In 1997, a young ecologist named Suzanne Simard injected radioactive carbon into a birch tree in a British Columbia forest and waited. Within hours, the isotope appeared in a neighboring Douglas fir. The trees weren't touching. Their roots didn't intertwine. Yet carbon flowed between them through an invisible underground highway: a network of fungal threads connecting their roots.
The Architects of Underground Networks
Most of what we call a fungus lives underground. The mushrooms we see are merely fruiting bodies—the reproductive organs of organisms whose true form is mycelium, a web of microscopic tubes that can sprawl for kilometers. The largest known organism on Earth is a honey mushroom in Oregon's Blue Mountains that covers nearly 10 square kilometers and has been alive for millennia. This single fungus is older than human civilization and larger than 1,200 football fields.
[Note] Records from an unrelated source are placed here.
(** What a turn of the loop does to [merged]: the items but the last are
    kept, and the last one is kept or grown, with [box] put into it or
    after it. *)
Lemma merge_box_spec (merged : list Box) (box : Box) :
  merged = [] /\ merge_box merged box = [box]
  \/ exists front last_box,
       merged = front ++ [last_box]
       /\ (merge_box merged box = front ++ [last_box; box]
           \/ exists grown,
                merge_box merged box = front ++ [grown]
                /\ corners_within grown last_box
                /\ corners_within grown box
                /\ fst (fst (fst grown))
                   = Z.min (fst (fst (fst last_box))) (fst (fst (fst box)))
                /\ box_top grown = Z.min (box_top last_box) (box_top box)).
Proof.
  induction merged as [|first rest IH]; [left; split; reflexivity|].
  right. destruct rest as [|second rest].
  - exists [], first. split; [reflexivity|].
    destruct first as [[[mx1 my1] mx2] my2], box as [[[x1 y1] x2] y2].
    cbn [merge_box].
    destruct (negb _); [right | left; reflexivity].
    eexists. split; [reflexivity|]. unfold box_top. cbn. lia.
  - destruct IH as [[E _] | (front & last_box & E & H)]; [discriminate|].
    exists (first :: front), last_box.
    split; [rewrite E; reflexivity|].
    change (merge_box (first :: second :: rest) box)
      with (first :: merge_box (second :: rest) box).
    destruct H as [H | (grown & H & G)].
    + left. rewrite H. reflexivity.
    + right. exists grown. rewrite H. split; [reflexivity | exact G].
Qed.

Lemma merge_box_covered (merged : list Box) (box c : Box) :
  covered merged c \/ c = box -> covered (merge_box merged box) c.
Proof.
  intros H.
  destruct (merge_box_spec merged box)
    as [[E M] | (front & last_box & E & [M | (grown & M & G1 & G2 & _)])];
    rewrite M; subst merged.
  - destruct H as [(m & [] & _) | ->].
    exists box. split; [left; reflexivity | apply corners_within_refl].
  - destruct H as [(m & Hm & W) | ->].
    + exists m. split; [|exact W]. apply in_app_or in Hm.
      apply in_or_app. destruct Hm as [Hm | [<- | []]]; [left; exact Hm|].
      right. left. reflexivity.
    + exists box. split; [|apply corners_within_refl].
      apply in_or_app. right. right. left. reflexivity.
  - destruct H as [(m & Hm & W) | ->].
    + apply in_app_or in Hm. destruct Hm as [Hm | [<- | []]].
      * exists m. split; [apply in_or_app; left; exact Hm | exact W].
      * exists grown. split; [apply in_or_app; right; left; reflexivity|].
        exact (corners_within_trans _ _ _ G1 W).
    + exists grown. split; [apply in_or_app; right; left; reflexivity|].
      exact G2.
Qed.

Lemma fold_merge_box_covered (expanded : list Box) :
  forall merged c,
    covered merged c \/ In c expanded ->
    covered (fold_left merge_box expanded merged) c.
Proof.
  induction expanded as [|box expanded IH]; intros merged c H.
  - destruct H as [H | []]. exact H.
  - cbn [fold_left]. apply IH. destruct H as [H | [<- | H]].
    + left. apply merge_box_covered. left. exact H.
    + left. apply merge_box_covered. right. reflexivity.
    + right. exact H.
Qed.

(** X21: every box given to [merge_overlapping_boxes] lies within one of
    the boxes it returns, when the box starts at coordinates that are not
    negative and [expand_px] is not negative: no low-confidence word is
    left out of the regions. *)
Theorem merge_overlapping_boxes_covers (boxes : list Box) (expand_px : Z)
    (box : Box) :
  0 <= expand_px ->
  In box boxes ->
  0 <= fst (fst (fst box)) -> 0 <= box_top box ->
  exists region,
    In region (merge_overlapping_boxes boxes expand_px)
    /\ box_within region box.
Proof.
  intros He Hin Hx Hy. unfold merge_overlapping_boxes.
  destruct boxes as [|b0 boxes]; [destruct Hin|]. cbn [truthy].
  destruct (fold_merge_box_covered
              (sort_boxes (map (expand_box expand_px) (b0 :: boxes))) []
              (expand_box expand_px box)) as (m & Hm & W).
  { right. eapply Permutation_in; [apply sort_boxes_perm|].
    apply in_map. exact Hin. }
  exists (box_of_corners m). split; [apply in_map; exact Hm|].
  destruct m as [[[mx1 my1] mx2] my2], box as [[[x y] w] h].
  unfold box_top in Hy. cbn in *. lia.
Qed.

Lemma merge_overlapping_boxes_covers_witness :
  exists region,
    In region (merge_overlapping_boxes [(10, 10, 5, 5); (18, 12, 4, 4)] 6)
    /\ box_within region (18, 12, 4, 4).
Proof.
  apply merge_overlapping_boxes_covers;
    [lia | right; left; reflexivity | cbn; lia | cbn; lia].
Defined.

Lemma fold_merge_box_regions (expanded : list Box) :
  forall merged,
    Forall (fun b => 0 <= fst (fst (fst b)) /\ 0 <= box_top b) merged ->
    Forall (fun b => 0 <= fst (fst (fst b)) /\ 0 <= box_top b) expanded ->
    StronglySorted (fun a b => box_top a <= box_top b) (merged ++ expanded) ->
    let result := fold_left merge_box expanded merged in
    Forall (fun b => 0 <= fst (fst (fst b)) /\ 0 <= box_top b) result
    /\ StronglySorted (fun a b => box_top a <= box_top b) result
    /\ (length result <= length merged + length expanded)%nat
    /\ (merged ++ expanded <> [] -> result <> []).
Proof.
  induction expanded as [|box expanded IH]; intros merged Pm Pe S.
  - cbn [fold_left]. rewrite app_nil_r in *. repeat split; auto.
    apply Nat.le_add_r.
  - cbn [fold_left]. inversion Pe as [|? ? Pb Pe']. subst.
    destruct (merge_box_spec merged box)
      as [[E M] | (front & last_box & E & [M | (grown & M & G1 & G2 & Gx & Gy)])];
      rewrite M; subst merged.
    + destruct (IH [box]) as (R1 & R2 & R3 & R4); auto.
    + destruct (IH (front ++ [last_box; box])) as (R1 & R2 & R3 & R4).
      * apply Forall_app. apply Forall_app in Pm. destruct Pm as [Pf Pl].
        split; [exact Pf|]. inversion Pl as [|? ? Pl1 _]. subst.
        constructor; [exact Pl1|]. constructor; [exact Pb | constructor].
      * exact Pe'.
      * rewrite <- app_assoc in *. exact S.
      * split; [exact R1|]. split; [exact R2|].
        split; [|intros _; apply R4; destruct front; discriminate].
        rewrite !length_app in *. cbn [length] in *. lia.
    + destruct (IH (front ++ [grown])) as (R1 & R2 & R3 & R4).
      * apply Forall_app. apply Forall_app in Pm. destruct Pm as [Pf Pl].
        split; [exact Pf|]. inversion Pl as [|? ? [Pl1 Pl2] _]. subst.
        constructor; [|constructor]. rewrite Gx, Gy. lia.
      * exact Pe'.
      * rewrite <- app_assoc in *. cbn [app] in *.
        assert (T : box_top grown = box_top last_box).
        { rewrite Gy. apply Z.min_l.
          clear - S. induction front as [|a front IHf].
          - cbn [app] in S. inversion S as [|? ? _ F]. subst.
            inversion F. assumption.
          - apply IHf. cbn [app] in S. inversion S. assumption. }
        clear - S T. induction front as [|a front IHf].
        -- cbn [app] in *. inversion S as [|? ? S' F]. subst.
           inversion S' as [|? ? S'' F']. subst.
           inversion F as [|? ? _ F'']. subst.
           constructor; [exact S''|]. rewrite T. exact F''.
        -- cbn [app] in *. inversion S as [|? ? S' F]. subst.
           constructor; [apply IHf; exact S'|].
           apply Forall_app in F. destruct F as [F1 F2].
           apply Forall_app. split; [exact F1|].
           inversion F2 as [|? ? L F3]. subst.
           inversion F3 as [|? ? _ F4]. subst.
           constructor; [rewrite T; exact L | exact F4].
      * split; [exact R1|]. split; [exact R2|].
        split; [|intros _; apply R4; destruct front; discriminate].
        rewrite !length_app in *. cbn [length] in *. lia.
Qed.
These mycelia don't grow aimlessly. They wrap around or bore into tree roots, forming mycorrhizal partnerships where fungi trade water and minerals for the sugars that trees produce through photosynthesis. The fungi keep roughly 30% of that sugar as payment. But the network does more than facilitate bilateral exchanges. It connects entire forests, linking dozens of tree species through shared fungal partners.
Chemical Conversations in Three Dialects
Fungi communicate through chemical signals that float through air and flow through soil water, but calling them simple messengers misses the sophistication of the system. They're more like polyglots who both speak and interpret multiple chemical languages depending on context.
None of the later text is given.